Write out the following listing's lines from the one with "From S2P Require" to the one with "From Stdlib Require Import ZArith Lia.", exactly, with both included and no others.

----------

(* ===== verification/EncCommit.v ===== *)
(** * x/encmempool: commits are counted and bounded

    The counters [CommitTx] checks its ceilings against are kept by [SetCommit] and
    [DeleteCommit].  [commit_inv] says they are the numbers of stored commits, in
    total and per sender, and that these stay below the ceilings; committing,
    revealing, executing reveals and the garbage collection preserve it. *)
From S2P Require Import Prelude Codec Bank EncTypes StakeWeight Threshold Dkg EncKeeper EncRegistry EncDkg EncAbci EncMsg EncFrame EncInvariant.
From stdpp Require Import gmap strings list sorting.
From Stdlib Require Import ZArith Lia.

#[local] Set Default Goal Selector "!".
Open Scope Z_scope.

Module EncCommit.
Import EncTypes EncKeeper EncRegistry EncDkg EncAbci EncMsg EncFrame EncInvariant.

Lemma CommitPrefix_end : is_Some (prefixEnd CommitPrefix).
Proof. by eexists. Qed.
#[local] Hint Resolve CommitPrefix_end : core.

Lemma commitKey_sender h s q h' s' q' : commitKey h s q = commitKey h' s' q' -> s = s'.
Proof.
  intros E%byte_prefix_inj. apply str_app_inv in E as [_ E]; [|done].
  pose proof (f_equal String.length E) as Hl. rewrite !str_app_length in Hl. unfold be64 in Hl. rewrite !be_bytes_length in Hl.
  apply str_app_inv in E as [-> _]; [done|lia].
Qed.

Section commits.
Context {B : Type} `{EncJSON}.
Implicit Types (w : World B) (c : Commit).

Definition from_sender (s : string) c : Z := if String.eqb (cm_Sender c) s then 1 else 0.
Definition commit_total w : Z := sumZ (fun _ => 1) (IterateCommits w).
Definition commit_total_of (s : string) w : Z := sumZ (from_sender s) (IterateCommits w).

Record commit_inv w : Prop := {
  ci_wf t v : sget (CommitPrefix +:+ t) w = Some v ->
    exists c, json_Unmarshal v = Some c /\ CommitPrefix +:+ t = commitKey (cm_Height c) (cm_Sender c) (cm_Seq c);
  ci_global : GetGlobalCommitCount w = commit_total w;
  ci_sender s : GetSubmitterCommitCount s w = commit_total_of s w;
  ci_bound : commit_total w <= maxInFlightCommits;
  ci_bound_sender s : commit_total_of s w <= maxCommitsPerSender
}.

Definition commit_prefixes : list Z := [3; 35; 36].

Lemma commit_inv_frame ps w w' :
  frame ps w w' -> forallb (fun z => negb (Zmem z ps)) commit_prefixes = true -> commit_inv w -> commit_inv w'.
Proof.
  intros F Hp Hi. simpl in Hp. bool_prop.
  assert (Hl : IterateCommits w' = IterateCommits w).
  { unfold IterateCommits. apply (iter_json_frame ps 3 ""); [done|lia|done]. }
  split; unfold commit_total, commit_total_of, GetGlobalCommitCount, GetSubmitterCommitCount; rewrite ?Hl.
  - intros t v. rewrite (frame_sget _ _ _ _ F) by done. apply (ci_wf w Hi).
  - rewrite (frame_readU64 _ _ _ _ F) by done. apply (ci_global w Hi).
  - intros s. rewrite (frame_readU64 _ _ _ _ F) by done. rewrite ?Hl. apply (ci_sender w Hi).
  - apply (ci_bound w Hi).
  - intros s. rewrite ?Hl. apply (ci_bound_sender w Hi).
Qed.

Lemma commit_inv_store w w' : kvs StoreKey w' = kvs StoreKey w -> commit_inv w -> commit_inv w'.
Proof.
  intros E Hi. assert (Hg : forall k, sget k w' = sget k w) by (intros k; unfold sget, kv_get; by rewrite E).
  assert (Hl : IterateCommits w' = IterateCommits w).
  { unfold IterateCommits, iter_json, siter, kv_iter, kv_range. by rewrite E. }
  destruct Hi as [W G S0 Bd Bs]. unfold commit_total, commit_total_of, GetGlobalCommitCount, GetSubmitterCommitCount, readU64 in *.
  split; unfold commit_total, commit_total_of, GetGlobalCommitCount, GetSubmitterCommitCount, readU64; intros; rewrite ?Hl, ?Hg; auto.
  apply W. by rewrite <- Hg.
Qed.

Lemma readU64_dec_to_zero k k' w :
  0 < readU64 k' w -> readU64 k (dec_to_zero k' w) = readU64 k w - (if decide (k' = k) then 1 else 0).
Proof.
  intros Hn. pose proof (readU64_range k' w) as Hr. unfold dec_to_zero, is_u64 in *.
  destruct (1 <? readU64 k' w) eqn:E; bool_prop.
  - rewrite readU64_sset by (unfold is_u64; lia). case_decide; subst; lia.
  - rewrite readU64_sdel. case_decide; subst; lia.
Qed.

(** The commits seen through one key. *)
Lemma commits_split h s q w f :
  sumZ f (IterateCommits w) =
  match GetCommit h s q w with Some c => f c | None => 0 end + sumZ f (IterateCommits (sdel (commitKey h s q) w)).
Proof.
  unfold IterateCommits, GetCommit, commitKey.
  rewrite (sumZ_perm _ _ _ (iter_json_split CommitPrefix (be64 h +:+ (s +:+ be64 q)) w CommitPrefix_end)), sumZ_app. destruct (get_json _ w); simpl; lia.
Qed.

Lemma stored_commit h s q w :
  commit_inv w ->
  match sget (commitKey h s q) w with
  | Some _ => exists c, GetCommit h s q w = Some c /\ cm_Sender c = s
  | None => GetCommit h s q w = None
  end.
Proof.
  intros Hi. unfold GetCommit, get_json. destruct (sget (commitKey h s q) w) as [v|] eqn:E; [|done].
  destruct (ci_wf w Hi _ v E) as (c & Hc & Hk). exists c. split; [done|]. symmetry. by eapply commitKey_sender.
Qed.

(** *** Adding and removing *)
Lemma commits_sset c w f `{!EncJSONLaws} :
  let key := commitKey (cm_Height c) (cm_Sender c) (cm_Seq c) in
  sumZ f (IterateCommits (sset key (json_Marshal c) w)) = f c + sumZ f (IterateCommits (sdel key w)).
Proof.
  cbv zeta. unfold IterateCommits, commitKey. rewrite (sumZ_perm _ _ _ (iter_json_sset CommitPrefix _ _ w CommitPrefix_end)).
  rewrite json_roundtrip. simpl. lia.
Qed.

Definition commit_rec (t v : string) : Prop :=
  exists c, json_Unmarshal v = Some c /\ CommitPrefix +:+ t = commitKey (cm_Height c) (cm_Sender c) (cm_Seq c).

(** A step that changes the stored commits by [delta] and the counters with them. *)
Lemma commit_inv_change w w' (delta : (Commit -> Z) -> Z) :
  commit_inv w -> (forall t v, sget (CommitPrefix +:+ t) w' = Some v -> commit_rec t v) ->
  (forall f, sumZ f (IterateCommits w') = sumZ f (IterateCommits w) + delta f) ->
  readU64 GlobalCommitCountKey w' = readU64 GlobalCommitCountKey w + delta (fun _ => 1) ->
  (forall s, readU64 (submitterCommitCountKey s) w' = readU64 (submitterCommitCountKey s) w + delta (from_sender s)) ->
  (delta (fun _ => 1) <= 0 \/ readU64 GlobalCommitCountKey w' <= maxInFlightCommits) ->
  (forall s, delta (from_sender s) <= 0 \/ readU64 (submitterCommitCountKey s) w' <= maxCommitsPerSender) ->
  commit_inv w'.
Proof.
  intros Hi Hwf Hsum Hg Hs Bg Bs.
  pose proof (ci_global w Hi) as Cg. pose proof (ci_bound w Hi) as Cb.
  unfold commit_total, GetGlobalCommitCount in *. pose proof (Hsum (fun _ => 1)).
  assert (Cs : forall s, readU64 (submitterCommitCountKey s) w = sumZ (from_sender s) (IterateCommits w)) by apply (ci_sender w Hi).
  assert (Cbs : forall s, sumZ (from_sender s) (IterateCommits w) <= maxCommitsPerSender) by apply (ci_bound_sender w Hi).
  split; unfold commit_total, commit_total_of, GetGlobalCommitCount, GetSubmitterCommitCount; [exact Hwf|lia| |lia|];
    intros s; specialize (Cs s); specialize (Cbs s); specialize (Hs s); specialize (Hsum (from_sender s)); specialize (Bs s); lia.
Qed.

Lemma commits_sdel_frame key w w' f :
  frame [35; 36] w w' -> sumZ f (IterateCommits (sdel key w')) = sumZ f (IterateCommits (sdel key w)).
Proof.
  intros F. f_equal. unfold IterateCommits, iter_json, siter. f_equal. apply kv_iter_ext; [done|]. intros t.
  change (sget (CommitPrefix +:+ t) (sdel key w') = sget (CommitPrefix +:+ t) (sdel key w)).
  rewrite !sget_sdel, (frame_sget _ _ _ _ F) by done. done.
Qed.

Lemma submitterCommitCountKey_inj a b : submitterCommitCountKey a = submitterCommitCountKey b -> a = b.
Proof. apply byte_prefix_inj. Qed.

Lemma sender_delta s s' : (if decide (submitterCommitCountKey s = submitterCommitCountKey s') then 1 else 0) = (if String.eqb s s' then 1 else 0).
Proof.
  case_decide as E; destruct (String.eqb_spec s s'); try done; [|by subst]. by apply submitterCommitCountKey_inj in E.
Qed.

Lemma from_sender_nonneg s c : 0 <= from_sender s c.
Proof. unfold from_sender. destruct (String.eqb _ _); lia. Qed.

Lemma commit_inv_delete h s q w : commit_inv w -> commit_inv (DeleteCommit h s q w).
Proof.
  intros Hi. unfold DeleteCommit. cbv zeta. pose proof (stored_commit h s q w Hi) as Hst.
  pose proof (commits_split h s q w) as Hsum. set (key := commitKey h s q) in *.
  assert (Hwf : forall w', frame [35; 36] w w' -> forall t v, sget (CommitPrefix +:+ t) (sdel key w') = Some v -> commit_rec t v).
  { intros w' F t v. rewrite sget_sdel. case_decide; [done|]. rewrite (frame_sget _ _ _ _ F) by done. apply (ci_wf w Hi). }
  destruct (sget key w) as [v|] eqn:E.
  - destruct Hst as (c & Hc & Hs). rewrite Hc in Hsum.
    assert (F : frame [35; 36] w (decCommitCount s w))
      by (eapply frame_trans; by apply frame_dec_to_zero).
    assert (Hpos : 0 < readU64 GlobalCommitCountKey w /\ 0 < readU64 (submitterCommitCountKey s) w).
    { pose proof (ci_global w Hi) as Cg. pose proof (ci_sender w Hi s) as Cs.
      unfold GetGlobalCommitCount, GetSubmitterCommitCount, commit_total, commit_total_of in *. rewrite Hsum in Cg, Cs.
      rewrite Cg, Cs. unfold from_sender at 1. rewrite Hs, String.eqb_refl.
      split; apply Z.add_pos_nonneg; try lia; apply sumZ_nonneg, Forall_true; [lia|apply from_sender_nonneg]. }
    assert (Hr : forall k, key <> k -> readU64 k (sdel key (decCommitCount s w)) = readU64 k w -
      (if decide (GlobalCommitCountKey = k) then 1 else 0) - (if decide (submitterCommitCountKey s = k) then 1 else 0)).
    { intros k Hk. rewrite readU64_sdel, decide_False by done. unfold decCommitCount.
      assert (0 < readU64 (submitterCommitCountKey s) (dec_to_zero GlobalCommitCountKey w))
        by (rewrite readU64_dec_to_zero, decide_False by (done || apply Hpos); lia).
      rewrite !readU64_dec_to_zero by (done || apply Hpos). lia. }
    apply (commit_inv_change w _ (fun f => - f c)); [done|by apply Hwf| | | |left; lia|].
    + intros f. rewrite (commits_sdel_frame _ _ _ _ F), (Hsum f). lia.
    + rewrite Hr, decide_True, decide_False by done. lia.
    + intros s'. rewrite Hr, decide_False, sender_delta by done. unfold from_sender. rewrite Hs. lia.
    + intros s'. left. pose proof (from_sender_nonneg s' c). lia.
  - rewrite Hst in Hsum. apply (commit_inv_change w _ (fun _ => 0)); [done|by apply Hwf| | | |left; lia|intros; left; lia].
    + intros f. rewrite Hsum. lia.
    + rewrite readU64_sdel, decide_False by done. lia.
    + intros s'. rewrite readU64_sdel, decide_False by done. lia.
Qed.

Lemma commit_inv_set c w `{!EncJSONLaws} :
  commit_inv w -> GetGlobalCommitCount w < maxInFlightCommits ->
  GetSubmitterCommitCount (cm_Sender c) w < maxCommitsPerSender -> commit_inv (SetCommit c w).
Proof.
  intros Hi Bg Bs. unfold SetCommit. cbv zeta. set (s := cm_Sender c) in *.
  pose proof (stored_commit (cm_Height c) s (cm_Seq c) w Hi) as Hst.
  pose proof (commits_split (cm_Height c) s (cm_Seq c) w) as Hsum. set (key := commitKey (cm_Height c) s (cm_Seq c)) in *.
  assert (Hwf : forall w', frame [35; 36] w w' -> forall t v, sget (CommitPrefix +:+ t) (sset key (json_Marshal c) w') = Some v -> commit_rec t v).
  { intros w' F t v. rewrite sget_sset. case_decide as Ek; [|rewrite (frame_sget _ _ _ _ F) by done; apply (ci_wf w Hi)].
    intros [= <-]. exists c. split; [apply json_roundtrip|done]. }
  unfold GetGlobalCommitCount, GetSubmitterCommitCount in *. unfold maxInFlightCommits, maxCommitsPerSender in *.
  destruct (sget key w) as [v|] eqn:E.
  - destruct Hst as (c' & Hc & Hs). rewrite Hc in Hsum.
    assert (Hd : forall s', from_sender s' c = from_sender s' c') by (intros s'; unfold from_sender; by rewrite Hs).
    apply (commit_inv_change w _ (fun f => f c - f c')); [done|by apply (Hwf w)| | | |left; lia|].
    + intros f. pose proof (commits_sset c w f) as Hx. cbv zeta in Hx. fold s key in Hx. rewrite Hx, (Hsum f). lia.
    + unfold readU64. rewrite sget_sset, decide_False by done. lia.
    + intros s'. unfold readU64. rewrite sget_sset, decide_False, Hd by done. lia.
    + intros s'. left. rewrite Hd. lia.
  - rewrite Hst in Hsum. pose proof (readU64_range GlobalCommitCountKey w) as R1.
    pose proof (readU64_range (submitterCommitCountKey s) w) as R2. unfold is_u64 in *.
    assert (F : frame [35; 36] w (incCommitCount s w)) by (eapply frame_trans; by apply frame_inc).
    assert (Hr : forall k, key <> k -> readU64 k (sset key (json_Marshal c) (incCommitCount s w)) = readU64 k w +
      (if decide (GlobalCommitCountKey = k) then 1 else 0) + (if decide (submitterCommitCountKey s = k) then 1 else 0)).
    { intros k Hk. unfold readU64 at 1. rewrite sget_sset, decide_False by done. fold (readU64 k (incCommitCount s w)).
      unfold incCommitCount. rewrite !readU64_inc by (try rewrite readU64_inc by lia; try rewrite decide_False by done; lia). done. }
    apply (commit_inv_change w _ (fun f => f c)); [done|by apply Hwf| | | | |].
    + intros f. pose proof (commits_sset c (incCommitCount s w) f) as Hx. cbv zeta in Hx. fold s key in Hx.
      rewrite Hx, (commits_sdel_frame _ _ _ _ F), (Hsum f). lia.
    + rewrite Hr, decide_True, decide_False by done. cbv beta. lia.
    + intros s'. rewrite Hr, decide_False, sender_delta by done. unfold from_sender. fold s. lia.
    + right. rewrite Hr, decide_True, decide_False by done. unfold maxInFlightCommits. lia.
    + intros s'. rewrite Hr, decide_False, sender_delta by done. unfold from_sender. fold s.
      unfold maxCommitsPerSender. destruct (String.eqb_spec s s') as [<-|]; [right; lia|left; lia].
Qed.

(** *** The handlers *)
Lemma CommitTx_inv ctx msg w r w' `{!EncJSONLaws} :
  commit_inv w -> CommitTx ctx msg w = (Ret r, w') -> commit_inv w'.
Proof.
  intros Hi. unfold CommitTx. destruct (negb _); [discriminate|].
  rewrite (bind_Ret (gets _) _ _ _ _ (gets_run _ _)).
  destruct (maxInFlightCommits <=? _) eqn:Eg; [discriminate|].
  rewrite (bind_Ret (gets _) _ _ _ _ (gets_run _ _)).
  destruct (maxCommitsPerSender <=? _) eqn:Es; [discriminate|]. bool_prop.
  intros (seq & w1 & R1 & R)%bind_Ret_inv.
  assert (F : frame [2] w w1) by (eapply (framed_next_counter [2]); [|exact R1]; done).
  do 2 rewrite (bind_Ret _ _ _ _ _ (modify_run _ _)) in R. injection R as <- <-.
  apply (commit_inv_frame [] (SetCommit (mkCommit (ct_Sender msg) (ct_CommitHash msg) (u64 (BlockHeight ctx)) seq) w1));
    [apply frame_emit|done|].
  apply commit_inv_set; [done|by eapply commit_inv_frame|..]; cbn [cm_Sender]; unfold GetGlobalCommitCount, GetSubmitterCommitCount;
    rewrite (frame_readU64 _ _ _ _ F) by done; unfold GetGlobalCommitCount, GetSubmitterCommitCount in *; lia.
Qed.

Lemma execute_reveals_inv cur delay order pending w : commit_inv w -> commit_inv (execute_reveals cur delay order pending w).
Proof.
  revert order w. induction pending as [|pr rest IH]; intros order w Hi; simpl; [done|].
  destruct (cur <? _); [by apply IH|]. apply IH, commit_inv_delete.
  eapply (commit_inv_frame [4]); [by apply frame_del|done|]. by eapply (commit_inv_frame []); [apply frame_emit|done|].
Qed.

Lemma gc_commits_inv cur window w : commit_inv w -> commit_inv (gc_commits cur window w).
Proof.
  intros Hi. unfold gc_commits. destruct (negb _); [done|]. generalize (List.filter (fun c => addSat (cm_Height c) window <? cur) (IterateCommits w)).
  intros l. revert w Hi. induction l as [|c l IH]; intros w Hi; simpl; [done|]. apply IH.
  eapply (commit_inv_frame [4]); [by apply frame_del|done|]. by apply commit_inv_delete.
Qed.

End commits.
End EncCommit.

----------

- Solution to this task
From S2P Require Import Prelude Codec Bank EncTypes StakeWeight Threshold Dkg EncKeeper EncRegistry EncDkg EncAbci EncMsg EncFrame EncInvariant.
From stdpp Require Import gmap strings list sorting.
From Stdlib Require Import ZArith Lia.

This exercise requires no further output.